Born in France in 1887, Duchamp emigrated to the United States in 1915. In New York City, he became a fixture of the Dada artistic movement, which prioritized whimsical and nonsensical art as a response to the horrors of World War I. One receipt preserved in the new archive indicates that Duchamp rented a studio apartment at 210 West 14th Street in Manhattan, as Sarah Bahr reports for the New York Times. (He paid $35 rent each month in 1943, the equivalent of about $560 adjusted for inflation today.)
The archive allows viewers to examine Duchamp’s French passport; the license from his first, short-lived marriage to Lydie Sarazin-Lavassor in 1927; and photographs of the artist as a young student in France. Also included are family photographs and artwork by his relatives, including Duchamp’s sister Suzanne, a painter and collagist in her own right. Duchamp himself appears in numerous archival photos dressed as his female alter ego Rrose Sélavy.
Letters featured in the portal offer study into Duchamp’s friendships and relationships, including a postcard he sent to sculptor Brancusi from a ski resort in the French Alps and lengthy missives from collectors Walter and Louise Arensberg, the American couple who eventually donated Duchamp’s estate to the PMA , per Artnet News.
PMA curator Matthew Affron encourages users to “hop around” the portal and experiment with keyword searches. The archive allows users access to “an incredible amount of texture about the life and the connections to other people that person, Duchamp, had,” Affron tells the Inquirer.
“It can be an incredibly granular level of detail,” the curator adds.
Other online records relate to Duchamp’s love of chess. Dedicated to the game, the artist built his own board and authored a book on the subject. According to Valery Oisteanu, writing for the Brooklyn Rail in 2009, rumors circulated in the 1920s that he publicly retired from art and dedicated himself to professional competition; he never refuted the claims, though he quietly continued working on an enormous Futurism-inspired art piece, The Bride Stripped Bare by Her Bachelors, Even(The Large Glass) (1915-23). The archive contains the handwritten records of a chess game between Duchamp and Man Ray and a 1910 painting by Duchamp of his two brothers engaged in a game of chess, among other gems.
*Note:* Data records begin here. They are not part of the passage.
(* ===== verification/Signal.v ===== *)
(** * Signals (core/signal_handler.c, POSIX)

    The process's dispositions, the pending flag and the self-pipe.  Any number of threads
    process pending signals while one installs or restores the handlers, one access or
    system call at a time, and the kernel delivers signals between any two of them.
    [SA_RESETHAND] resets the disposition before the handler runs.  The trace records the
    signals clogx's handler caught and those read for processing, flushes, re-raised
    signals with what they met, and the death of the process by a default action. *)
From S2P Require Import Prelude Record.

Local Open Scope Z_scope.

Definition SIGINT : Z := 2.
Definition SIGPIPE : Z := 13.
Definition SIGTERM : Z := 15.

(** A disposition: the default, ignored, a handler of the application, or clogx's. *)
Inductive disposition := SIG_DFL | SIG_IGN | SIG_APP (n : nat) | SIG_CLOG.

#[export] Instance disposition_eq_dec : EqDecision disposition.
Proof. solve_decision. Defined.

(** [t] is the thread that processes. *)
Inductive event :=
  | E_handled (sig : Z) | E_read (t : nat) (sig : Z) | E_flush (t : nat) | E_raise (t : nat) (sig : Z) (d : disposition)
  | E_killed (sig : Z) | E_app (sig : Z) (n : nat).

(** [sg_pipe] holds the bytes in the self-pipe, [None] while it is not open. *)
Record signals := Signals {
  sg_disp : Z → disposition;
  sg_pending : Z; sg_installed : bool;
  sg_old_term : disposition; sg_old_int : disposition; sg_old_sigpipe : disposition;
  sg_pipe : option (list Z);
  sg_trace : list event
}.

Definition signals_init (disp : Z → disposition) : signals :=
  Signals disp 0 false SIG_DFL SIG_DFL SIG_DFL None [].

Definition set_disp (s : signals) (sig : Z) (d : disposition) : signals :=
  Signals (λ x, if x =? sig then d else sg_disp s x) (sg_pending s) (sg_installed s) (sg_old_term s) (sg_old_int s)
    (sg_old_sigpipe s) (sg_pipe s) (sg_trace s).
Definition set_pipe (s : signals) (p : option (list Z)) : signals :=
  Signals (sg_disp s) (sg_pending s) (sg_installed s) (sg_old_term s) (sg_old_int s) (sg_old_sigpipe s) p (sg_trace s).
Definition set_state (s : signals) (pending : Z) (installed : bool) : signals :=
  Signals (sg_disp s) pending installed (sg_old_term s) (sg_old_int s) (sg_old_sigpipe s) (sg_pipe s) (sg_trace s).
Definition set_old (s : signals) (term int : disposition) : signals :=
  Signals (sg_disp s) (sg_pending s) (sg_installed s) term int (sg_old_sigpipe s) (sg_pipe s) (sg_trace s).
Definition emit (s : signals) (e : event) : signals :=
  Signals (sg_disp s) (sg_pending s) (sg_installed s) (sg_old_term s) (sg_old_int s) (sg_old_sigpipe s) (sg_pipe s)
    (sg_trace s ++ [e]).

(** ** Self-pipe *)

(** [pipe_ok]: whether [pipe] succeeds. *)
Definition setup_self_pipe (pipe_ok : bool) (s : signals) : signals :=
  match sg_pipe s with Some _ => s | None => if pipe_ok then set_pipe s (Some []) else s end.

Definition close_self_pipe (s : signals) : signals := set_pipe s None.

(** ** The handler and the kernel *)

(** [write_ok]: the pipe has room. *)
Definition log_signal_handler (write_ok : bool) (s : signals) (sig : Z) : signals :=
  let s := set_state s sig (sg_installed s) in
  match sg_pipe s with
  | Some bytes => if write_ok then set_pipe s (Some (bytes ++ [u8 sig])) else s
  | None => s
  end.

(** A signal meets its disposition; clogx's handler is one-shot. *)
Definition deliver (write_ok : bool) (s : signals) (sig : Z) : signals :=
  match sg_disp s sig with
  | SIG_DFL => emit s (E_killed sig)
  | SIG_IGN => s
  | SIG_APP n => emit s (E_app sig n)
  | SIG_CLOG => log_signal_handler write_ok (emit (set_disp s sig SIG_DFL) (E_handled sig)) sig
  end.

Definition log_get_pending_signal (s : signals) : Z := sg_pending s.
(** The read end, if the pipe is open. *)
Definition log_get_signal_fd (s : signals) : bool := bool_decide (is_Some (sg_pipe s)).

(** ** Processing *)

(** [sigaction (sig, &old, NULL)]. *)
Definition restore_for (s : signals) (sig : Z) : signals :=
  if sig =? SIGTERM then set_disp s SIGTERM (sg_old_term s)
  else if sig =? SIGINT then set_disp s SIGINT (sg_old_int s)
  else s.

(** [raise]: the event records the disposition it meets, then the signal is delivered. *)
Definition raise_signal (t : nat) (write_ok : bool) (s : signals) (sig : Z) : signals :=
  deliver write_ok (emit s (E_raise t sig (sg_disp s sig))) sig.

(** Where a thread is in [log_process_pending_signals]. *)
Inductive proc_pc :=
  | P_return | P_load | P_read | P_clear (sig : Z) | P_drain (sig : Z) | P_flush (sig : Z)
  | P_restore (sig : Z) | P_default (sig : Z) | P_raise (sig : Z).

(** A signal was found: [sig == 0] returns. *)
Definition found (t : nat) (s : signals) (sig : Z) : signals * proc_pc :=
  if sig =? 0 then (s, P_return) else (emit s (E_read t sig), P_clear sig).

(** Its next access.  A [read] of the drain takes up to 16 bytes. *)
Definition proc_step (t : nat) (write_ok : bool) (s : signals) (pc : proc_pc) : signals * proc_pc :=
  match pc with
  | P_return => (s, P_return)
  | P_load => if sg_pending s =? 0 then (s, P_read) else found t s (sg_pending s)
  | P_read =>
      match sg_pipe s with
      | Some (ch :: bytes) => found t (set_pipe s (Some bytes)) ch
      | _ => (s, P_return)
      end
  | P_clear sig => (set_state s 0 (sg_installed s), P_drain sig)
  | P_drain sig =>
      match sg_pipe s with
      | Some (ch :: bytes) => (set_pipe s (Some (drop 16 (ch :: bytes))), P_drain sig)
      | _ => (s, P_flush sig)
      end
  | P_flush sig => (emit s (E_flush t), P_restore sig)
  | P_restore sig =>
      if sg_installed s then (restore_for s sig, P_raise sig)
      else (set_disp s SIGPIPE (sg_old_sigpipe s), P_default sig)
  | P_default sig => (set_disp s sig SIG_DFL, P_raise sig)
  | P_raise sig => (raise_signal t write_ok s sig, P_return)
  end.

Fixpoint proc_run (n : nat) (t : nat) (write_ok : bool) (x : signals * proc_pc) : signals * proc_pc :=
  match n with
  | O => x
  | S n => proc_run n t write_ok (proc_step t write_ok x.1 x.2)
  end.

(** The function when no signal comes in between; every round of the drain takes a byte
    at least. *)
Definition proc_fuel (s : signals) : nat := 10 + match sg_pipe s with Some bytes => length bytes | None => 0 end.
Definition log_process_pending_signals (t : nat) (write_ok : bool) (s : signals) : signals :=
  (proc_run (proc_fuel s) t write_ok (s, P_load)).1.

(** ** Installing and restoring *)

(** [term_ok], [int_ok]: whether the [sigaction] calls succeed. *)
Definition log_install_signal_handlers (pipe_ok term_ok int_ok : bool) (s : signals) : signals * Z :=
  if sg_installed s then (s, CLOG_OK) else
  let s := setup_self_pipe pipe_ok s in
  if negb term_ok then (close_self_pipe s, CLOG_ERR_INVALID_ARG) else
  let s := set_disp (set_old s (sg_disp s SIGTERM) (sg_old_int s)) SIGTERM SIG_CLOG in
  if negb int_ok then (close_self_pipe (set_disp s SIGTERM (sg_old_term s)), CLOG_ERR_INVALID_ARG) else
  let s := set_disp (set_old s (sg_old_term s) (sg_disp s SIGINT)) SIGINT SIG_CLOG in
  (set_state s 0 true, CLOG_OK).

Definition log_restore_signal_handlers (s : signals) : signals :=
  if negb (sg_installed s) then s else
  let s := set_disp s SIGTERM (sg_old_term s) in
  let s := set_disp s SIGINT (sg_old_int s) in
  set_state (close_self_pipe s) 0 false.

(** The same two, one access at a time. *)
Inductive setup_pc :=
  | U_return
  | U_check (pipe_ok term_ok int_ok : bool) | U_pipe (pipe_ok term_ok int_ok : bool) | U_term (term_ok int_ok : bool)
  | U_int (int_ok : bool) | U_undo | U_close | U_installed | U_clear
  | R_check | R_term | R_int | R_close | R_installed | R_clear.

Definition setup_step (s : signals) (pc : setup_pc) : signals * setup_pc :=
  match pc with
  | U_return => (s, U_return)
  | U_check p t i => if sg_installed s then (s, U_return) else (s, U_pipe p t i)
  | U_pipe p t i => (setup_self_pipe p s, U_term t i)
  | U_term t i => if t then (set_disp (set_old s (sg_disp s SIGTERM) (sg_old_int s)) SIGTERM SIG_CLOG, U_int i)
                  else (s, U_close)
  | U_int i => if i then (set_disp (set_old s (sg_old_term s) (sg_disp s SIGINT)) SIGINT SIG_CLOG, U_installed)
               else (s, U_undo)
  | U_undo => (set_disp s SIGTERM (sg_old_term s), U_close)
  | U_close => (close_self_pipe s, U_return)
  | U_installed => (set_state s (sg_pending s) true, U_clear)
  | U_clear | R_clear => (set_state s 0 (sg_installed s), U_return)
  | R_check => if sg_installed s then (s, R_term) else (s, U_return)
  | R_term => (set_disp s SIGTERM (sg_old_term s), R_int)
  | R_int => (set_disp s SIGINT (sg_old_int s), R_close)
  | R_close => (close_self_pipe s, R_installed)
  | R_installed => (set_state s (sg_pending s) false, R_clear)
  end.

Fixpoint setup_run (n : nat) (x : signals * setup_pc) : signals * setup_pc :=
  match n with O => x | S n => setup_run n (setup_step x.1 x.2) end.

(** ** Runs *)

(** The processing threads by number, [P_return] outside the function; handlers are
    installed and restored by one thread at a time. *)
Record machine := Machine { g_s : signals; g_proc : nat → proc_pc; g_setup : setup_pc }.

Definition machine_init (s : signals) : machine := Machine s (λ _, P_return) U_return.

Inductive sig_op :=
  | G_install (pipe_ok term_ok int_ok : bool) | G_restore | G_setup
  | G_process (t : nat) | G_step (t : nat) (write_ok : bool) | G_signal (write_ok : bool) (sig : Z)
  | G_write (sig : Z).

(** A default action has ended the process. *)
Definition killed (s : signals) : bool :=
  existsb (λ e, match e with E_killed _ => true | _ => false end) (sg_trace s).

(** The handler, which is installed for these two, has run for [sig]. *)
Definition handler_ran (s : signals) (sig : Z) : bool :=
  existsb (λ e, match e with E_handled x => x =? sig | _ => false end) (sg_trace s) && ((sig =? SIGTERM) || (sig =? SIGINT)).

(** Calls begin on a thread that is outside; nothing runs in a dead process. The handler
    stores the flag and then writes to the pipe: the write comes with the store, or, after
    a delivery with [write_ok = false], at any later time or never ([G_write], which may
    come more often than the handler runs). *)
Definition sig_exec (g : machine) (o : sig_op) : machine :=
  if killed (g_s g) then g else
  match o with
  | G_install p t i => match g_setup g with U_return => Machine (g_s g) (g_proc g) (U_check p t i) | _ => g end
  | G_restore => match g_setup g with U_return => Machine (g_s g) (g_proc g) R_check | _ => g end
  | G_setup => let '(s, pc) := setup_step (g_s g) (g_setup g) in Machine s (g_proc g) pc
  | G_process t =>
      match g_proc g t with
      | P_return => Machine (g_s g) (λ x, if (x =? t)%nat then P_load else g_proc g x) (g_setup g)
      | _ => g
      end
  | G_step t w =>
      let '(s, pc) := proc_step t w (g_s g) (g_proc g t) in
      Machine s (λ x, if (x =? t)%nat then pc else g_proc g x) (g_setup g)
  | G_signal w sig => Machine (deliver w (g_s g) sig) (g_proc g) (g_setup g)
  | G_write sig =>
      match sg_pipe (g_s g) with
      | Some bytes => if handler_ran (g_s g) sig then Machine (set_pipe (g_s g) (Some (bytes ++ [u8 sig]))) (g_proc g) (g_setup g) else g
      | None => g
      end
  end.

Definition sig_run (g : machine) (ops : list sig_op) : machine := foldl sig_exec g ops.

(** What a disposition does with a signal. *)
Definition outcome (sig : Z) (d : disposition) : list event :=
  match d with SIG_DFL => [E_killed sig] | SIG_APP n => [E_app sig n] | SIG_IGN => [] | SIG_CLOG => [E_handled sig] end.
“Definitively unfinished, like the Large Glass At the Philadelphia Museum of Art, the Duchamp Research Portal echoes the artist’s intercontinental travels, life, friendships, artworks, love affairs and chess games,” says Antoine Monnier, the director of the Association Marcel Duchamp, in the PMA statement.
The director adds: “Through making these archives accessible globally, we hope that Marcel Duchamp’s idea of freedom will inspire visitors to the site and that they will remember that the artist’s life and art were one.”